Waiting, some time later, in an antechamber of the Attenine Palace, clad in silk for only the second time in his life, with soft, close-fitting leather shoes and a short, dark green cloak pinned to his shoulder over the long, dove grey tunic bordered in textured black, Crispin couldn't stop touching his own face. His hand kept wandering up of its own accord. They had held up a mirror for him in the bath: a splendid one, ivory-handled, a design of grapes and leaves etched on the silver back, the glass wonderfully true, next to no distortion.

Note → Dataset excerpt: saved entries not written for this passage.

(** ** Applying edits *)

Section edits.
Context `{Unicode}.

Definition normalizeForFuzzyMatch (text : jsstr) : jsstr :=
  ascii_space <$> (ascii_dash <$> (ascii_dquote <$> (ascii_quote <$>
    js_join [NL] (trimEnd <$> js_split NL (nfkc text))))).

Definition fuzzyFindText (content oldText : jsstr) : FuzzyMatchResult :=
  let exactIndex := indexOf oldText content in
  if negb (exactIndex =? -1) then MkFuzzy true exactIndex (lenZ oldText) false content else
  let fuzzyContent := normalizeForFuzzyMatch content in
  let fuzzyOldText := normalizeForFuzzyMatch oldText in
  let fuzzyIndex := indexOf fuzzyOldText fuzzyContent in
  if fuzzyIndex =? -1 then MkFuzzy false (-1) 0 false content
  else MkFuzzy true fuzzyIndex (lenZ fuzzyOldText) true fuzzyContent.

Definition countOccurrences (content oldText : jsstr) : Z :=
  lenZ (split_on (normalizeForFuzzyMatch oldText) (normalizeForFuzzyMatch content)) - 1.

Definition normalize_edit (e : Edit) : Edit := MkEdit (normalizeToLF (oldText e)) (normalizeToLF (newText e)).

(** The first loop: an empty [oldText] is refused. *)
Fixpoint check_empty (path : jsstr) (total i : Z) (edits : list Edit) : result jsstr unit :=
  match edits with
  | [] => Ok tt
  | e :: edits =>
      if bool_decide (oldText e = []) then Throw (getEmptyOldTextError path i total)
      else check_empty path total (i + 1) edits
  end.

(** The second loop: the position of every edit in [baseContent]. *)
Fixpoint match_edits (path baseContent : jsstr) (total i : Z) (edits : list Edit)
    : result jsstr (list MatchedEdit) :=
  match edits with
  | [] => Ok []
  | e :: edits =>
      let matchResult := fuzzyFindText baseContent (oldText e) in
      if negb (found matchResult) then Throw (getNotFoundError path i total) else
      let occurrences := countOccurrences baseContent (oldText e) in
      if 1 <? occurrences then Throw (getDuplicateError path i total occurrences) else
      rest ← match_edits path baseContent total (i + 1) edits;
      Ok (MkMatched i (index matchResult) (matchLength matchResult) (newText e) :: rest)
  end.

(** [matchedEdits.sort]: stable, by [matchIndex]. *)
Fixpoint insert_match (m : MatchedEdit) (ms : list MatchedEdit) : list MatchedEdit :=
  match ms with
  | [] => [m]
  | m' :: ms' => if me_matchIndex m <=? me_matchIndex m' then m :: ms else m' :: insert_match m ms'
  end.
Definition sort_matches (ms : list MatchedEdit) : list MatchedEdit := foldr insert_match [] ms.

(** The third loop compares neighbours. *)
Fixpoint check_overlap (path : jsstr) (ms : list MatchedEdit) : result jsstr unit :=
  match ms with
  | previous :: ((current :: _) as rest) =>
      if me_matchIndex current <? me_matchIndex previous + me_matchLength previous
      then Throw (overlapError path previous current) else check_overlap path rest
  | _ => Ok tt
  end.

Definition splice (m : MatchedEdit) (content : jsstr) : jsstr :=
  take (Z.to_nat (me_matchIndex m)) content ++ me_newText m ++
  drop (Z.to_nat (me_matchIndex m + me_matchLength m)) content.

(** The last loop runs from the last match to the first. *)
Definition apply_matches (ms : list MatchedEdit) (content : jsstr) : jsstr := foldr splice content ms.

Definition base_content (normalizedContent : jsstr) (normalizedEdits : list Edit) : jsstr :=
  let initialMatches := (λ e, fuzzyFindText normalizedContent (oldText e)) <$> normalizedEdits in
  if existsb usedFuzzyMatch initialMatches then normalizeForFuzzyMatch normalizedContent else normalizedContent.

Definition applyEditsToNormalizedContent (normalizedContent : jsstr) (edits : list Edit) (path : jsstr)
    : result jsstr AppliedEditsResult :=
  let normalizedEdits := normalize_edit <$> edits in
  let total := lenZ normalizedEdits in
  check_empty path total 0 normalizedEdits;;
  let base := base_content normalizedContent normalizedEdits in
  matched ← match_edits path base total 0 normalizedEdits;
  let sorted := sort_matches matched in
  check_overlap path sorted;;
  let new := apply_matches sorted base in
  if bool_decide (base = new) then Throw (getNoChangeError path total) else Ok (MkApplied base new).
End edits.

(** ** The displayed diff

    [Diff.diffLines] is the [diff] package's; its result is the list of parts. *)

Record DiffPart := MkPart { value : jsstr; added : bool; removed : bool }.

Record DiffState := MkDiffState {
  output : list jsstr;
  oldLineNum : Z;
  newLineNum : Z;
  lastWasChange : bool;
  firstChangedLine : option Z
}.

Record EditDiffResult := MkDiffResult { diff : jsstr; dr_firstChangedLine : option Z }.
#[export] Instance EditDiffResult_eq_dec : EqDecision EditDiffResult.
Proof. solve_decision. Defined.

(** [part.value.split("\n")] without a last empty line. *)
Definition raw_lines (value : jsstr) : list jsstr :=
  let raw := js_split NL value in
  if bool_decide (last raw = Some []) then removelast raw else raw.

Definition padStart (s : jsstr) (targetLength : Z) : jsstr :=
  replicate (Z.to_nat (targetLength - lenZ s)) 32 ++ s.

Definition numbered (sign : string) (width lineNum : Z) (line : jsstr) : jsstr :=
  js sign ++ padStart (js_of_Z lineNum) width ++ js " " ++ line.

Definition emit_added (width : Z) (st : DiffState) (line : jsstr) : DiffState :=
  MkDiffState (output st ++ [numbered "+" width (newLineNum st) line])
    (oldLineNum st) (newLineNum st + 1) (lastWasChange st) (firstChangedLine st).
Definition emit_removed (width : Z) (st : DiffState) (line : jsstr) : DiffState :=
  MkDiffState (output st ++ [numbered "-" width (oldLineNum st) line])
    (oldLineNum st + 1) (newLineNum st) (lastWasChange st) (firstChangedLine st).
Definition emit_context (width : Z) (st : DiffState) (line : jsstr) : DiffState :=
  MkDiffState (output st ++ [numbered " " width (oldLineNum st) line])
    (oldLineNum st + 1) (newLineNum st + 1) (lastWasChange st) (firstChangedLine st).
(** The ellipsis for [skippedLines] lines that are not shown. *)
Definition emit_skip (width skippedLines : Z) (st : DiffState) : DiffState :=
  MkDiffState (output st ++ [js " " ++ padStart [] width ++ js " ..."])
    (oldLineNum st + skippedLines) (newLineNum st + skippedLines) (lastWasChange st) (firstChangedLine st).

Definition mark_change (st : DiffState) : DiffState :=
  MkDiffState (output st) (oldLineNum st) (newLineNum st) (lastWasChange st)
    (match firstChangedLine st with None => Some (newLineNum st) | l => l end).
Definition set_lastWasChange (b : bool) (st : DiffState) : DiffState :=
  MkDiffState (output st) (oldLineNum st) (newLineNum st) b (firstChangedLine st).
Definition skip_silently (n : Z) (st : DiffState) : DiffState :=
  MkDiffState (output st) (oldLineNum st + n) (newLineNum st + n) (lastWasChange st) (firstChangedLine st).
Lemma matches_replacements content edits es base :
  (Exists (λ e, needs_fuzzy content (oldText e)) es → fuzzy_stable content) →
  es = normalize_edit <$> edits → base = base_content content es → Forall (edit_matches base) es →
  Forall (in_base base) (sorted_matches base es) ∧
  replacement base <$> sorted_matches base es ≡ₚ (λ e, (found_text base (oldText e), newText e)) <$> es.
Proof.
  intros Hst -> -> Hm. set (es := normalize_edit <$> edits) in *. set (base := base_content content es) in *.
  assert (∀ j e, e ∈ es → in_base base (match_of base e (0 + Z.of_nat j)) ∧
    matched_text base (match_of base e (0 + Z.of_nat j)) = found_text base (oldText e)) as Hin.
  { intros j e He. apply match_in_base; [by apply base_stable|]. by eapply Forall_forall in Hm. }
  unfold sorted_matches. split.
  - rewrite sort_matches_perm. apply Forall_forall. intros m (j&e&->&He)%elem_of_lookup_imap_1.
    apply Hin. by eapply list_elem_of_lookup_2.
  - rewrite sort_matches_perm. erewrite imap_pair; [done|]. intros j e He. cbn. unfold replacement.
    by rewrite (proj2 (Hin j e He)).
Qed.

(** Edits that are accepted replace disjoint ranges and nothing else: the
    content they were matched against (the file's own text, or its normalized
    form if some old text occurs only there) is a sequence of gaps and of the
    texts found, each edit's exactly once, and the new content is the same
    gaps with the new texts; it differs from the old one. *)
Theorem applyEdits_replaces content edits path base new :
  let es := normalize_edit <$> edits in
  (Exists (λ e, needs_fuzzy content (oldText e)) es → fuzzy_stable content) →
  applyEditsToNormalizedContent content edits path = Ok (MkApplied base new) →
  base = (if decide (Exists (λ e, needs_fuzzy content (oldText e)) es)
          then normalizeForFuzzyMatch content else content) ∧
  base ≠ new ∧
  ∃ rs, rs ≡ₚ (λ e, (found_text base (oldText e), newText e)) <$> es ∧ replaced rs base new.
Proof.
  intros es Hst (He&Hm&Hc&Hne&[= -> ->])%applyEdits_Ok. fold es in He, Hm, Hc, Hne |- *.
  split; [apply base_content_eq|]. split; [done|].
  destruct (matches_replacements content edits es _ Hst eq_refl eq_refl Hm) as [Hin Hp].
  eexists. split; [exact Hp|]. apply check_overlap_disjoint in Hc; [|eapply Forall_impl; [done|]; by intros m [? _]].
  destruct (apply_matches_replaced (base_content content es) _ 0 ltac:(unfold lenZ; lia) Hin Hc) as (new&E&Hr).
  rewrite E. exact Hr.
Qed.

(** ** The order of the edits *)

(** A match without the number of its edit. *)
Definition place (m : MatchedEdit) : Z * Z * jsstr := (me_matchIndex m, me_matchLength m, me_newText m).
Definition le_place (p q : Z * Z * jsstr) : Prop := p.1.1 <= q.1.1.

Lemma apply_matches_place base ms : ∀ ms', place <$> ms = place <$> ms' →
  apply_matches ms base = apply_matches ms' base.
Proof.
  unfold apply_matches. induction ms as [|m ms IH]; intros [|m' ms'] E; try done.
  injection E as Ei El En E. cbn. rewrite (IH ms' E). unfold splice. by rewrite Ei, El, En.
Qed.

Lemma disjoint_from_place ms : ∀ k ms', place <$> ms = place <$> ms' → disjoint_from k ms → disjoint_from k ms'.
Proof.
  induction ms as [|m ms IH]; intros k [|m' ms'] E; try done.
  injection E as Ei El En E. cbn. rewrite Ei, El. intros [? ?]. split; [done|]. by apply IH.
Qed.

Lemma place_sorted ms : StronglySorted le_index ms → StronglySorted le_place (place <$> ms).
Proof. induction 1 as [|m ms Hs IH Hall]; cbn; constructor; [done|]. by apply Forall_fmap. Qed.

(** Disjoint non-empty ranges start at different positions. *)
Lemma disjoint_from_lt k ms m : disjoint_from k ms → Forall (λ m, 0 < me_matchLength m) ms → m ∈ ms →
  k <= me_matchIndex m.
Proof.
  revert k. induction ms as [|m' ms IH]; intros k; [set_solver|]. cbn.
  intros [? Hd] [Hm' Hpos]%Forall_cons [->|Hin]%elem_of_cons; [done|].
  specialize (IH _ Hd Hpos Hin). lia.
Qed.

Lemma disjoint_places_unique ms : ∀ k, disjoint_from k ms → Forall (λ m, 0 < me_matchLength m) ms →
  ∀ p q, p ∈ place <$> ms → q ∈ place <$> ms → p.1.1 = q.1.1 → p = q.
Proof.
  induction ms as [|m ms IH]; intros k Hd Hpos p q Hp Hq; [by apply not_elem_of_nil in Hp|].
  destruct Hd as [_ Hd]. apply Forall_cons in Hpos as [Hm Hpos].
  assert (∀ r, r ∈ place <$> ms → me_matchIndex m < r.1.1) as Hlt.
  { intros r (m'&->&Hin)%list_elem_of_fmap. pose proof (disjoint_from_lt _ _ _ Hd Hpos Hin). cbn. lia. }
  apply elem_of_cons in Hp as [->|Hp], Hq as [->|Hq]; [done|..|by eapply IH].
  - intros E. specialize (Hlt q Hq). cbn in E. lia.
  - intros E. specialize (Hlt p Hp). cbn in E. lia.
Qed.

Lemma sorted_places_unique ms ms' : disjoint_from 0 ms → Forall (λ m, 0 < me_matchLength m) ms →
  StronglySorted le_index ms → StronglySorted le_index ms' → place <$> ms ≡ₚ place <$> ms' →
  place <$> ms = place <$> ms'.
Proof.
  intros Hd Hpos Hs Hs' Hp. apply (StronglySorted_unique_strong le_place); [|by apply place_sorted..|done].
  intros x1 x2 H1 H2 H12 H21. unfold le_place in *. rewrite <-Hp in H2.
  eapply disjoint_places_unique; [exact Hd|done..|lia].
Qed.

(** The texts the matcher looks for are not empty. *)
Definition visible (e : Edit) : Prop := normalizeForFuzzyMatch (normalizeToLF (oldText e)) ≠ [].

Lemma matchLength_pos base e i : visible e → oldText (normalize_edit e) ≠ [] →
  edit_matches base (normalize_edit e) → 0 < me_matchLength (match_of base (normalize_edit e) i).
Proof.
  unfold visible, edit_matches, match_of. rewrite !fuzzyFindText_eq. cbn. intros Hv Hne [Hf _].
  destruct (decide _); cbn in *; [|destruct (decide _); [|done]]; cbn.
  all: unfold lenZ; match goal with |- 0 < Z.of_nat (length ?l) => by destruct l end.
Qed.

Lemma matched_places base es :
  place <$> sorted_matches base es ≡ₚ (λ e, place (match_of base e 0)) <$> es.
Proof. unfold sorted_matches. rewrite sort_matches_perm. by erewrite imap_pair. Qed.

Lemma sorted_matches_Forall (P : MatchedEdit → Prop) base es :
  (∀ j e, e ∈ es → P (match_of base e (0 + Z.of_nat j))) → Forall P (sorted_matches base es).
Proof.
  intros HP. unfold sorted_matches. rewrite sort_matches_perm. apply Forall_forall.
  intros m (j&e&->&Hin)%elem_of_lookup_imap_1. apply HP. by eapply list_elem_of_lookup_2.
Qed.

Lemma sorted_indices base es : Forall (edit_matches base) es →
  Forall (λ m, 0 <= me_matchIndex m) (sorted_matches base es).
Proof.
  intros Hm. apply sorted_matches_Forall. intros j e Hin. eapply Forall_forall in Hm as [Hf _]; [|done].
  unfold match_of. revert Hf. rewrite fuzzyFindText_eq. cbn.
  destruct (decide _); cbn; [by intros _; apply indexOf_nonneg|].
  destruct (decide _); cbn; [by intros _; apply indexOf_nonneg|done].
Qed.
(* ===== verification/FileMutationQueue.v ===== *)
(** * The queue of file mutations

    Models [packages/coding-agent/src/core/tools/file-mutation-queue.ts]: every
    call waits for the promise chain its key had when it was made.  A call is a
    little state machine; [enter], [start] and [finish] are its steps, in any
    interleaving.  Paths are resolved by parameters. *)

From S2P Require Import Prelude.

Inductive CallStatus := Waiting | Running | Released.
#[export] Instance CallStatus_eq_dec : EqDecision CallStatus.
Proof. solve_decision. Defined.

(** A call of [withFileMutationQueue]: its key, and the call whose chained queue
    is its [currentQueue] ([None]: a resolved promise). *)
Record Call := MkCall { c_key : jsstr; c_currentQueue : option nat; c_status : CallStatus }.

(** [q_queues] is [fileMutationQueues]: a chained queue is named by its call. *)
Record Queues := MkQueues { q_calls : list Call; q_queues : gmap jsstr nat }.

Definition init : Queues := MkQueues [] ∅.

(** [realpathSync.native(resolve(filePath))], or the resolved path when the file
    does not exist. *)
Definition getMutationQueueKey (resolve : jsstr → jsstr) (realpath : jsstr → option jsstr) (filePath : jsstr) : jsstr :=
  let resolvedPath := resolve filePath in default resolvedPath (realpath resolvedPath).

(** Is the chained queue of a call resolved?  It follows its current queue and
    the release of the call. *)
Fixpoint chained_resolved (fuel : nat) (s : Queues) (i : nat) : bool :=
  match fuel, q_calls s !! i with
  | S fuel, Some c =>
      bool_decide (c_status c = Released) &&
      match c_currentQueue c with None => true | Some j => chained_resolved fuel s j end
  | _, _ => false
  end.

Definition current_resolved (s : Queues) (c : Call) : bool :=
  match c_currentQueue c with None => true | Some j => chained_resolved (length (q_calls s)) s j end.

(** The synchronous part of a call. *)
Definition enter (key : jsstr) (s : Queues) : Queues :=
  MkQueues (q_calls s ++ [MkCall key (q_queues s !! key) Waiting])
    (<[key := length (q_calls s)]> (q_queues s)).

Definition set_status (st : CallStatus) (c : Call) : Call := MkCall (c_key c) (c_currentQueue c) st.

(** [await currentQueue] is over: [fn] begins. *)
Definition start (i : nat) (s : Queues) : option Queues :=
  c ← q_calls s !! i;
  if bool_decide (c_status c = Waiting) && current_resolved s c
  then Some (MkQueues (<[i := set_status Running c]> (q_calls s)) (q_queues s)) else None.

(** [fn] has returned or thrown: the [finally] block. *)
Definition finish (i : nat) (s : Queues) : option Queues :=
  c ← q_calls s !! i;
  if bool_decide (c_status c = Running)
  then Some (MkQueues (<[i := set_status Released c]> (q_calls s))
         (if bool_decide (q_queues s !! c_key c = Some i) then delete (c_key c) (q_queues s) else q_queues s))
  else None.

(** A step of a call that has been made. *)
Inductive advance : Queues → Queues → Prop :=
| advance_start i s s' : start i s = Some s' → advance s s'
| advance_finish i s s' : finish i s = Some s' → advance s s'.

Inductive reachable : Queues → Prop :=
| reachable_init : reachable init
| reachable_enter key s : reachable s → reachable (enter key s)
| reachable_advance s s' : reachable s → advance s s' → reachable s'.

(** ** Invariant *)

(** All calls before [i] with the key [k] have been released. *)
Definition released_before (s : Queues) (i : nat) (k : jsstr) : Prop :=
  ∀ j c, (j < i)%nat → q_calls s !! j = Some c → c_key c = k → c_status c = Released.

(** The last call with the key [k] before [i] is [o]. *)
Definition last_before (s : Queues) (i : nat) (k : jsstr) (o : option nat) : Prop :=
  match o with
  | None => released_before s i k
  | Some j => (j < i)%nat ∧ (∃ c, q_calls s !! j = Some c ∧ c_key c = k) ∧
      ∀ j' c, (j < j' < i)%nat → q_calls s !! j' = Some c → c_key c ≠ k
  end.

Record Inv (s : Queues) : Prop := {
  inv_link i c : q_calls s !! i = Some c → last_before s i (c_key c) (c_currentQueue c);
  inv_tail k : last_before s (length (q_calls s)) k (q_queues s !! k);
  inv_order i c : q_calls s !! i = Some c → c_status c ≠ Waiting → released_before s i (c_key c);
  inv_live k i : q_queues s !! k = Some i → ∃ c, q_calls s !! i = Some c ∧ c_key c = k ∧ c_status c ≠ Released
}.

(** A chain is resolved when all its calls are released. *)
Lemma last_before_released s i k j c : last_before s i k (Some j) → q_calls s !! j = Some c →
  released_before s i k ↔ c_status c = Released ∧ released_before s j k.
Proof.
  intros (Hji&(c'&Hc'&Hk)&Hlast) Hc. simplify_eq. split.
  - intros Hr. split; [by apply (Hr j c')|]. intros j' d Hj' Hd. apply (Hr j'); [lia|done].
  - intros [Hs Hr] j' d Hj' Hd Hdk. destruct (decide (j' = j)) as [->|Hne]; [by simplify_eq|].
    destruct (decide (j' < j)%nat); [by apply (Hr j' d)|]. exfalso. by apply (Hlast j' d); [lia|..].
Qed.

Lemma chained_resolved_spec s : Inv s → ∀ fuel i c, q_calls s !! i = Some c → (i < fuel)%nat →
  chained_resolved fuel s i = true ↔ c_status c = Released ∧ released_before s i (c_key c).
Proof.
  intros HI. induction fuel as [|fuel IH]; intros i c Hc Hf; [lia|]. cbn. rewrite Hc.
  rewrite andb_true_iff, bool_decide_eq_true. apply and_iff_compat_l.
  pose proof (inv_link s HI i c Hc) as Hl. destruct (c_currentQueue c) as [j|]; [|done].
  destruct Hl as (Hji&(d&Hd&Hk)&Hlast). rewrite (IH j d Hd) by lia.
  rewrite <-Hk in Hlast |- *. symmetry. by apply last_before_released; [split_and!; eauto|].
Qed.

Lemma current_resolved_spec s i c : Inv s → q_calls s !! i = Some c →
  current_resolved s c = true ↔ released_before s i (c_key c).
Proof.
  intros HI Hc. unfold current_resolved. pose proof (inv_link s HI i c Hc) as Hl.
  destruct (c_currentQueue c) as [j|]; [|done]. destruct Hl as (Hji&(d&Hd&Hk)&Hlast).
  rewrite (chained_resolved_spec s HI _ j d Hd) by by eapply lookup_lt_Some.
  rewrite <-Hk in Hlast |- *. symmetry. by apply last_before_released; [split_and!; eauto|].
Qed.

(** ** The steps keep it *)

Lemma released_before_app s i k c : (i <= length (q_calls s))%nat →
  ∀ q, released_before (MkQueues (q_calls s ++ [c]) q) i k ↔ released_before s i k.
Proof.
  intros Hi q. split; intros Hr j d Hj Hd; (apply (Hr j d); [done|]).
  - cbn. rewrite lookup_app_l by lia. done.
  - cbn in Hd. rewrite lookup_app_l in Hd by lia. done.
Qed.

Lemma enter_Inv key s : Inv s → Inv (enter key s).
Proof.
  intros HI. unfold enter. set (n := length (q_calls s)). set (c0 := MkCall key (q_queues s !! key) Waiting).
  assert (∀ i k o, (i <= n)%nat → last_before s i k o →
    last_before (MkQueues (q_calls s ++ [c0]) (<[key:=n]> (q_queues s))) i k o) as Hold.
  { intros i k [j|] Hi; cbn; [|by apply released_before_app].
    intros (Hji&(c&Hc&Hk)&Hlast). split_and!; [done|exists c; split; [by apply lookup_app_l_Some|done]|].
    intros j' d Hj'. rewrite lookup_app_l by (fold n; lia). by apply Hlast. }
  constructor; cbn.
  - intros i c [Hc|[Hn Hc]]%lookup_app_Some.
    + apply Hold; [apply lookup_lt_Some in Hc; lia|]. by apply inv_link.
    + apply list_lookup_singleton_Some in Hc as [Hi <-]. cbn.
      assert (i = n) as -> by (unfold n; lia). apply Hold; [lia|]. by apply (inv_tail s HI).
  - intros k. rewrite length_app. cbn. fold n. destruct (decide (k = key)) as [->|Hne].
    + rewrite lookup_insert_eq. split_and!; [lia|exists c0; split; [|done]|intros; lia].
      by apply list_lookup_middle.
    + rewrite lookup_insert_ne by done. pose proof (inv_tail s HI k) as Ht. fold n in Ht.
      apply (Hold n) in Ht; [|lia]. destruct (q_queues s !! k) as [j|]; cbn in *.
      * destruct Ht as (?&?&Hlast). split_and!; [lia|done|]. intros j' d Hj' Hd.
        destruct (decide (j' = n)) as [->|]; [|apply (Hlast j'); [lia|done]].
        cbn in Hd. rewrite list_lookup_middle in Hd by done. injection Hd as <-. by cbn.
      * intros j d Hj Hd Hk. destruct (decide (j = n)) as [->|]; [|apply (Ht j d); [lia|done..]].
        cbn in Hd. rewrite list_lookup_middle in Hd by done. injection Hd as <-. by cbn in Hk.
  - intros i c [Hc|[Hn Hc]]%lookup_app_Some Hs.
    + apply released_before_app; [apply lookup_lt_Some in Hc; lia|]. by apply inv_order.
    + apply list_lookup_singleton_Some in Hc as [_ <-]. by cbn in Hs.
  - intros k i. fold n. destruct (decide (k = key)) as [->|Hne].
    + rewrite lookup_insert_eq. intros [= <-]. exists c0. split_and!; [by apply list_lookup_middle|done..].
    + rewrite lookup_insert_ne by done. intros (c&Hc&?)%(inv_live s HI). exists c. split; [|done].
      by apply lookup_app_l_Some.
Qed.

(** Changing the status of a call. *)
Section status.
Context (s : Queues) (i0 : nat) (c0 : Call) (st : CallStatus) (q : gmap jsstr nat).
Context (HI : Inv s) (Hc0 : q_calls s !! i0 = Some c0).
Let s' := MkQueues (<[i0 := set_status st c0]> (q_calls s)) q.

Lemma lookup_status j d : q_calls s' !! j = Some d → ∃ d0, q_calls s !! j = Some d0 ∧
  c_key d = c_key d0 ∧ c_currentQueue d = c_currentQueue d0 ∧ (j ≠ i0 → d = d0) ∧ (j = i0 → c_status d = st).
Proof.
  cbn. destruct (decide (j = i0)) as [->|Hne].
  - rewrite list_lookup_insert_eq by by eapply lookup_lt_Some. intros [= <-]. exists c0. by split_and!.
  - rewrite list_lookup_insert_ne by done. intros Hd. exists d. by split_and!.
Qed.

Lemma released_status i k : c_status c0 ≠ Released → released_before s i k → released_before s' i k.
Proof.
  intros Hs Hr j d Hj Hd Hk. destruct (lookup_status j d Hd) as (d0&Hd0&Hk'&_&Hne&_).
  destruct (decide (j = i0)) as [->|]; [|rewrite (Hne n); apply (Hr j d0); congruence].
  exfalso. simplify_eq. by apply Hs, (Hr i0 c0).
Qed.

Lemma last_status i k o : c_status c0 ≠ Released → last_before s i k o → last_before s' i k o.
Proof.
  intros Hs. destruct o as [j|]; cbn [last_before]; [|by apply released_status].
  intros (Hji&(c&Hc&Hk)&Hlast). split_and!; [done| |].
  - destruct (decide (j = i0)) as [->|]; cbn.
    + rewrite list_lookup_insert_eq by by eapply lookup_lt_Some. simplify_eq. eauto.
    + rewrite list_lookup_insert_ne by done. eauto.
  - intros j' d Hj' (d0&Hd0&->&_)%lookup_status. by apply (Hlast j' d0).
Qed.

A stranger had gazed back at him, wet and pale and angry-looking. Smooth-cheeked as a child. He'd had the beard since before he met Ilandra. Over a decade now. He hardly knew or remembered the oddly vulnerable, truculent, square-chinned person he encountered in the glass. His eyes showed very blue. His mouth—his entire face—felt unguarded and exposed. He'd essayed a brief, testing smile and stopped quickly. It did not look or feel like his own face. He'd been … altered. He wasn't
himself
. Not a secure feeling, as he prepared to be presented at the most intricate, dangerous court in the world, bearing a false name and a secret message.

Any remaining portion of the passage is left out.